• WORK ITEM:
For every line in the records below that holds "keeps", make a copy.
╭──
(* ===== verification/System.v ===== *)
(** * A thread with many requests in flight

    The thread runs against the kernel: submissions are taken and completed in
    any order and with any results, while the memory the kernel writes, the
    queue and the outside world change underneath. The QUIC client enters
    through the interface of [Transport]. *)

From stdpp Require Import base numbers list list_numbers gmap.
From S2P Require Import Prelude CStr Queue Ev Hasher Slab Quic Transport State Verifier Ride Processor.
From S2P Require Import Examples Thread Pipeline Connect Fuel ThreadInv.

Open Scope Z_scope.

Section system.
Context {H C W F : Type} `{!Blake3 H, !Blake3Laws H, !IoUring W, !Ngtcp2 C, !Host W, !Net C W, !Malloc W}.
Context `{!Eventfd F, !EventfdSem F}.
Context (vfuel : nat).
Context (TI : quic C W -> list (list Z) -> Prop) (Ready : quic C W -> Prop) `{!Transport TI Ready}.
Context (D : claims).
Local Abbreviation P := (processor H C W F).
Local Abbreviation sys_ok := (sys_ok (TI := TI) (D := D)).
Local Abbreviation detached := (detached (TI := TI) (D := D)).
Local Abbreviation file_slot := (file_slot (D := D)).
Implicit Types (p : processor H C W F) (w : processor_iou_req H) (K : list io_uring_sqe).

(** ** Completions *)

(** The thread goes on in a good state, or the process exits, or the fuel runs
    out; the behaviour is only undefined when [B]. *)
Definition fine_or (B : Prop) (ph : phase) (K : list io_uring_sqe) (o : outcome (unit * P)) : Prop :=
  match o with
  | Ret (_, p') => exists free', sys_ok ph free' p' K
  | Exit _ | OutOfFuel => True
  | Undef _ => B
  | AssertFailed => False
  end.
Local Abbreviation fine := (fine_or False).
(** The file callbacks and the update of the timer. *)
Lemma slot_handled ph free i w res fl p p' K :
  sys_ok ph free p K -> waits [RSlot i] p K -> reqs (p_slab p) !! i = Some w -> i ∉ free ->
  (opcode (pr_req w) = IORING_OP_READ -> res <= len (pr_req w)) ->
  complete vfuel (Cqe (WPtr (PReq (RSlot i))) res fl) p = Ret (tt, p') -> handled (Some i) p p' K.
Proof.
  intros Hs Hwt Hw Hi Hres. pose proof (so_thread _ _ _ _ Hs) as Ht.
  destruct (in_flight_entry free i w p (to_slab _ _ Ht) Hi Hw) as (Hn & _ & _ & Hfl).
  pose proof (lookup_lt_Some _ _ _ Hw) as Hlt. rewrite (complete_slot vfuel i w) by done.
  set (w1 := set_pr_req w _). set (p0 := put i w1 p).
  assert (Hw1 : reqs (p_slab p0) !! i = Some w1) by (by apply put_lookup).
  destruct (so_used _ _ _ _ Hs i w Hw Hi) as [(a & s & Ha & Hh & [Hns _] & Hl & Hd2 & Hu)|(Hd & Hcb & _)].
  2: { rewrite Hcb. unfold complete, ev_complete. cbn [cqe_user_data cqe_res cqe_flags].
    rewrite bind_modify, (store_result_slot _ _ _ _ _ Hw). fold w1 p0. unfold run_callback.
    rewrite (bind_Ret _ _ _ _ _ (req_get_slot _ _ _ Hw1)). change (callback (pr_req w1)) with (callback (pr_req w)).
    rewrite Hcb. unfold on_socket_timeout_update. rewrite (bind_Ret _ _ _ _ _ (req_get_slot _ _ _ Hw1)).
    unfold in_slab, processor_free_req. destruct Hn as [Hn1 Hn2]. change (data (pr_req w1)) with (data (pr_req w)).
    change (data2 (pr_req w1)) with (data2 (pr_req w)). rewrite Hn1, Hn2, Hw1. intros [= <-].
    eapply (release_handled _ _ i w); try done; [cbn; by rewrite list_insert_insert_eq|done|].
    unfold disown. by rewrite Hd. }
  destruct Hu as [(Hcb & _)|(Hcb & Hop & Hlen & Had & b & _ & Hoff & _)]; rewrite Hcb.
  - destruct (Z.lt_ge_cases res 0) as [Hr|Hr].
    + rewrite (on_file_open_fail i w1 a (s ++ [0])) by done. intros [= <-].
      eapply (release_handled _ _ i w); try done; [cbn; by rewrite list_insert_insert_eq|done|].
      unfold disown. by rewrite Ha.
    + rewrite (on_file_open_ok i w1) by (done || apply Ht). intros [= <-]. unfold p0. rewrite put_put.
      by eapply resubmit_handled.
  - specialize (Hres Hop). destruct (to_bufs _ _ Ht i Hlt) as (buf & Hbuf & Hbl).
    destruct (Z.lt_trichotomy res 0) as [Hr|[Hr|Hr]].
    + rewrite (on_file_read_fail i w1 a (s ++ [0])) by done. intros [= <-].
      eapply (release_handled _ _ i w); try done; [cbn; by rewrite list_insert_insert_eq|done|].
      unfold disown. by rewrite Ha.
    + rewrite (on_file_read_eof i w1 i buf a s) by (done || apply Ht).
      set (hash := blake3_hasher_finalize _ _).
      assert (Hhl : length hash = 32%nat) by apply hash_length.
      change (pr_data2 w1) with (pr_data2 w). change (p_quic p0) with (p_quic p).
      destruct Hd2 as [Hd2|Hd2].
      2: { destruct (verify_hash_long vfuel (u64 (pr_data2 w)) (s ++ [0]) HASH_LEN hash (p_quic p)) as [u ->]; [|done].
        rewrite u64_neg, length_app by lia. cbn. lia. }
      rewrite Hd2, u64_small by lia. destruct ph.
      1-2: by rewrite verify_hash_unconnected by (by destruct (so_conn _ _ _ _ Hs)).
      destruct (sys_carries _ _ _ Hs) as (recs & Hti & _).
      pose proof (ti_report (p_quic p) recs s hash vfuel Hti (Ready_any _) Hl Hhl) as Hq.
      destruct (verifier_verify_hash _ _ _ _ _ _) as [[[] q]| | | |]; try done. intros [= <-].
      eapply (release_handled _ _ i w); try done; [|cbn; by rewrite list_insert_insert_eq|done|].
      * rewrite (online_up p recs) by done. by eapply online_up.
      * unfold disown. by rewrite Ha.
    + rewrite (on_file_read_more i w1 i buf (u64 (Z.of_nat (length b)))) by (done || apply Ht || (cbn; lia)).
      intros [= <-]. unfold p0. rewrite put_put. by eapply resubmit_handled.
Qed.
(** A run in which the kernel completes the requests of container [i] exactly
    [n] times, and serves them well. *)
Inductive run (i : nat) : nat -> state -> state -> Prop :=
  | run_nil x : run i 0 x x
  | run_other n x y z l :
      run i n x y -> live_step (kernel_serves fs) vfuel G l y z -> done_of l <> Some i -> run i n x z
  | run_own n x y z e res :
      run i n x y -> live_step (kernel_serves fs) vfuel G (Some (e, res)) y z -> slot_of e = Some i ->
      served_well y.1.1 e res -> run i (S n) x z.

(** Container [i] is in flight for the path [s], and [n] completions have
    brought it as far as they should. *)
Definition on_its_way (i : nat) (s : list Z) (n : nat) p : Prop :=
  exists w a, reqs (p_slab p) !! i = Some w /\ in_flight w = 1 /\ pr_data w = Some a /\
    e_heap (p_shared p) !! a = Some (s ++ [0]) /\
    (opcode (pr_req w) = IORING_OP_OPENAT /\ n = 0%nat \/
     opcode (pr_req w) = IORING_OP_READ /\ exists o, off (pr_req w) = WInt o /\ Z.of_nat n <= o + 1).

Definition printed (id : Z) (i : nat) (s c : list Z) p : Prop :=
  EWrite (hash_line id (Z.of_nat i) s (digest c)) ∈ e_out (p_shared p).

(** What is printed stays printed. *)
Lemma live_out l p K T p' K' T' :
  live_step (kernel_serves fs) vfuel G l (p, K, T) (p', K', T') ->
  exists o, e_out (p_shared p') = e_out (p_shared p) ++ o.
Proof.
  intros Hst. inversion Hst as [? ? ? Hown|]; subst; [|exists []; by rewrite app_nil_r].
  inversion Hown; subst; [..|by exists o]; exists []; by rewrite app_nil_r.
Qed.

(** The container keeps its place while others are served. *)
Lemma on_its_way_kept i s n p p' (j : option nat) :
  kept_but j p p' -> j <> Some i -> on_its_way i s n p -> on_its_way i s n p'.
Proof.
  intros Hk Hx (w & a & Hw & Hf & Ha & Hh & Hu). destruct (Hk i w Hx Hw Hf) as [Hw' Hh'].
  exists w, a. split_and!; try done. by apply Hh'.
Qed.

Context (fs_small : forall s c, fs s = Some c -> Z.of_nat (length c) < 2 ^ 64) (G_nil : G []).
Context (TI : quic C W -> list (list Z) -> Prop) (Ready : quic C W -> Prop) `{!Transport TI Ready}.
Context (Ready_any : forall q, Ready q).
Local Abbreviation claims_at := (file_claims (H := H) fs G G_nil).
Local Abbreviation sys_ok T := (sys_ok (TI := TI) (D := claims_at T)).

(** What the invariant says of a container on its way. *)
Lemma on_its_way_slot ph free p K T i s n :
  sys_ok T ph free p K -> on_its_way i s n p ->
  exists w a, reqs (p_slab p) !! i = Some w /\ (i ∉ free) /\ file_slot (D := claims_at T) (p_shared p) i w a s /\
    (opcode (pr_req w) = IORING_OP_OPENAT /\ n = 0%nat \/
     opcode (pr_req w) = IORING_OP_READ /\ exists o, off (pr_req w) = WInt o /\ Z.of_nat n <= o + 1).
Proof.
  intros Hs (w & a & Hw & Hf & Ha & Hh & Hu).
  pose proof (used_entry free i w p (to_slab _ _ (so_thread _ _ _ _ Hs)) Hw Hf) as Hi.
  destruct (so_used _ _ _ _ Hs i w Hw Hi) as [(a' & s' & Hfs)|[Hx _]]; [|congruence].
  pose proof Hfs as (Ha' & Hh' & _). assert (a' = a) as -> by congruence.
  rewrite Hh in Hh'. injection Hh' as Hss. apply app_inj_tail in Hss as [-> _]. by exists w, a.
Qed.

(** A container on its way has not read past the end. *)
Lemma on_its_way_bound ph free p K T i s n c :
  sys_ok T ph free p K -> on_its_way i s n p -> fs s = Some c -> (n <= length c + 1)%nat.
Proof.
  intros Hs Hi Hc. destruct (on_its_way_slot _ _ _ _ _ _ _ _ Hs Hi) as (w & a & _ & _ & Hf & Hu).
  destruct Hu as [[_ ->]|(Hop & o & Ho & Hn)]; [lia|].
  destruct Hf as (_ & _ & _ & _ & _ & [(_ & Hop' & _)|(_ & _ & _ & _ & b & (c' & _ & Hc' & Hb) & Hoff & _)]);
    [by rewrite Hop in Hop'|].
  assert (c' = c) as -> by congruence. rewrite Hoff in Ho. injection Ho as <-.
  rewrite (small_offset fs fs_small s c b) in Hn by done. apply prefix_length in Hb. lia.
Qed.

(** The kernel gives no bytes the file does not have. *)
Lemma served_within T p e res bufs T1 i c o k buf :
  kernel_serves fs T p e res bufs T1 -> sqe_opcode e = IORING_OP_READ -> 0 < res -> T !! sqe_fd e = Some (i, c) ->
  sqe_off e = WInt o -> 0 <= o -> sqe_addr e = WPtr (PBuffer k) -> bufs !! k = Some buf ->
  res <= Z.of_nat (length buf) -> o + res <= Z.of_nat (length c).
Proof.
  intros Hk Hop Hr Hf Ho Hpos Had Hb Hl.
  destruct Hk as [a' str s' c' i' Hx|j c' o' k' buf' _ _ Hf' Ho' Ha' Hb' Ht _|[?|[_ Hno]]];
    [congruence| |lia|specialize (Hno Hop); congruence].
  rewrite Ho in Ho'. rewrite Had in Ha'. injection Ho' as <-. injection Ha' as <-. simplify_eq.
  apply (f_equal length) in Ht. rewrite !length_take, length_drop in Ht. lia.
Qed.

(** A completion of its own: the file is opened, more of it is read, or it is
    at its end and is printed. *)
Lemma own_completion ph free p K K' T T1 e res fl bufs rb p' i s n c :
  sys_ok T ph free p K -> on_its_way i s n p -> fs s = Some c ->
  armed_completes K e res fl K' -> same_memory bufs rb p ->
  kernel_serves fs T p e res bufs T1 -> slot_of e = Some i -> served_well p e res ->
  complete vfuel (Cqe (sqe_user_data e) res fl) (set_memory bufs rb p) = Ret (tt, p') ->
  printed (p_id p) i s c p' \/ on_its_way i s (S n) p'.
Proof.
  intros Hs Hi Hc Hk Hm Hsv Hsl [Hre Hop] Hcomp.
  destruct (on_its_way_slot _ _ _ _ _ _ _ _ Hs Hi) as (w & a & Hw & Hif & Hf & Hu).
  destruct (sys_completes _ _ _ _ _ _ _ _ _ _ Hs (armed_kernel _ _ _ _ _ Hk))
    as (Hs' & r & q & Hud & Hr & He & _).
  unfold slot_of in Hsl. rewrite Hud in Hsl. destruct r as [|j| | |]; try done. injection Hsl as ->.
  cbn in Hr. rewrite Hw in Hr. injection Hr as <-. rewrite Hud in Hcomp.
  pose proof (so_thread _ _ _ _ (sys_memory _ _ _ _ _ _ Hs' Hm)) as Ht.
  pose proof Hf as (Ha & Hh & [Hns HG] & Hl & Hd2 & Hcase).
  destruct Hcase as [(Hcb & Hopc & Had)|(Hcb & Hopc & Hlen & Had & b & (c' & Hfd & Hc' & Hb) & Hoff & Hha)].
  - right. destruct Hu as [[_ ->]|[Hx _]]; [|by rewrite Hopc in Hx].
    assert (Hpos : 0 <= res).
    { destruct (Z.lt_ge_cases res 0) as [Hneg|]; [|done]. rewrite He in Hop.
      specialize (Hop Hopc Hneg a (s ++ [0]) s Had Hh (c_string_app s [] Hns)). congruence. }
    destruct (open_completed vfuel free i w res fl _ _ Ht Hif Hw Hcb Hpos Hcomp) as (w' & Hw' & [Ho' _] & Hfl & Hd' & Hoff' & Hh').
    exists w', a. rewrite Hd', Hh'. split_and!; try done. right. split; [done|]. exists 0. split; [done|lia].
  - destruct Hu as [[Hx _]|(_ & o & Ho & Hn)]; [by rewrite Hopc in Hx|].
    assert (c' = c) as -> by congruence. rewrite Hoff in Ho. injection Ho as <-.
    rewrite (small_offset fs fs_small s c b) in Hn by done.
    assert (Hmax : res <= READ_BUF_SIZE).
    { destruct Hk as (K1 & K2 & _ & Hb' & _). rewrite He in Hb'. cbn in Hb'. rewrite <- Hlen. by apply Hb'. }
    assert (Hpos : 0 <= res) by (apply Hre; by rewrite He).
    destruct (read_completed vfuel (claims_at T) free i w a s res fl (set_memory bufs rb p) p' Ht Hif Hw Hf Hcb Hmax Hcomp)
      as (w' & Hw' & [(Hgt & _ & [Ho' _] & Hfl & Hd' & Hh' & Hoff')|[(? & _)|(Hz & _ & Hout)]]); [|lia|].
    + right. exists w', a. rewrite Hd', Hh'. split_and!; try done. right. split; [done|].
      eexists. split; [exact (Hoff' _ Hoff)|]. rewrite He in Hsv.
      assert (Hlt : Z.of_nat (length b) + res <= Z.of_nat (length c)).
      { destruct (to_bufs _ _ Ht i (lookup_lt_Some _ _ _ Hw)) as (buf & Hbuf & Hbl).
        apply (served_within _ _ _ _ _ _ i c _ i buf Hsv Hopc Hgt Hfd); [|lia|exact Had|exact Hbuf|lia].
        cbn. by rewrite Hoff, (small_offset fs fs_small s c b). }
      pose proof (fs_small _ _ Hc). rewrite (small_offset fs fs_small s c b), u64_small by (done || lia). lia.
    + left. unfold printed. rewrite Hout. apply elem_of_app. right. rewrite Hha. cbn [blake].
      assert (b = c) as ->; [|by left].
      rewrite He in Hsv. by apply (served_whole fs fs_small _ _ _ _ _ _ (fd (pr_req w)) i s b c Hsv).
Qed.

(** A thread with container [i] on its way, or its file printed. *)
Definition underway (id : Z) (i : nat) (s c : list Z) (n : nat) x : Prop :=
  files_ok fs G G_nil TI id x /\ waits [] x.1.1 x.1.2 /\ (printed id i s c x.1.1 \/ on_its_way i s n x.1.1).

(** Every step keeps the invariants and what is printed, and steps for others
    keep the container as it is. *)
Lemma underway_step id i s c n l y z :
  files_ok fs G G_nil TI id y -> waits [] y.1.1 y.1.2 -> live_step (kernel_serves fs) vfuel G l y z ->
  files_ok fs G G_nil TI id z /\ waits [] z.1.1 z.1.2 /\
  (printed id i s c y.1.1 -> printed id i s c z.1.1) /\
  (done_of l <> Some i -> on_its_way i s n y.1.1 -> on_its_way i s n z.1.1).
Proof.
  intros Hok Hwt Hst.
  split; [exact (file_step_ok fs fs_small G G_nil vfuel TI Ready (kernel_serves fs) (fun _ _ _ _ _ _ Hk => conj Hk (fun _ _ _ => Ready_any _)) _ _ _ Hok
    (live_file _ _ _ _ _ _ Hst))|].
  destruct y as [[py Ky] Ty], z as [[pz Kz] Tz]. destruct Hok as (Hid & ph & free & Hs). cbn [fst snd] in *.
  destruct (live_step_waits TI Ready Ready_any vfuel _ _ _ _ _ _ _ _ _ _ _ _ Hs Hwt Hst) as [Hwz Hk]. split; [done|].
  destruct (live_out _ _ _ _ _ _ _ Hst) as [o Ho]. split.
  - unfold printed. rewrite Ho. intros Hp. apply elem_of_app. by left.
  - intros Hl. by eapply on_its_way_kept.
Qed.

Lemma live_steps_ok id x x' :
  files_ok fs G G_nil TI id x -> waits [] x.1.1 x.1.2 -> live_steps (kernel_serves fs) vfuel G x x' ->
  files_ok fs G G_nil TI id x' /\ waits [] x'.1.1 x'.1.2.
Proof.
  intros Hok Hwt Hr. induction Hr as [x|x y z [l Hst] _ IH]; [done|].
  destruct (underway_step id 0 [] [] 0 l x y Hok Hwt Hst) as (Hy & Hwy & _). by apply IH.
Qed.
╰──
• OUTPUT FOR THIS EXERCISE:
(** The container keeps its place while others are served. *)
(** Every step keeps the invariants and what is printed, and steps for others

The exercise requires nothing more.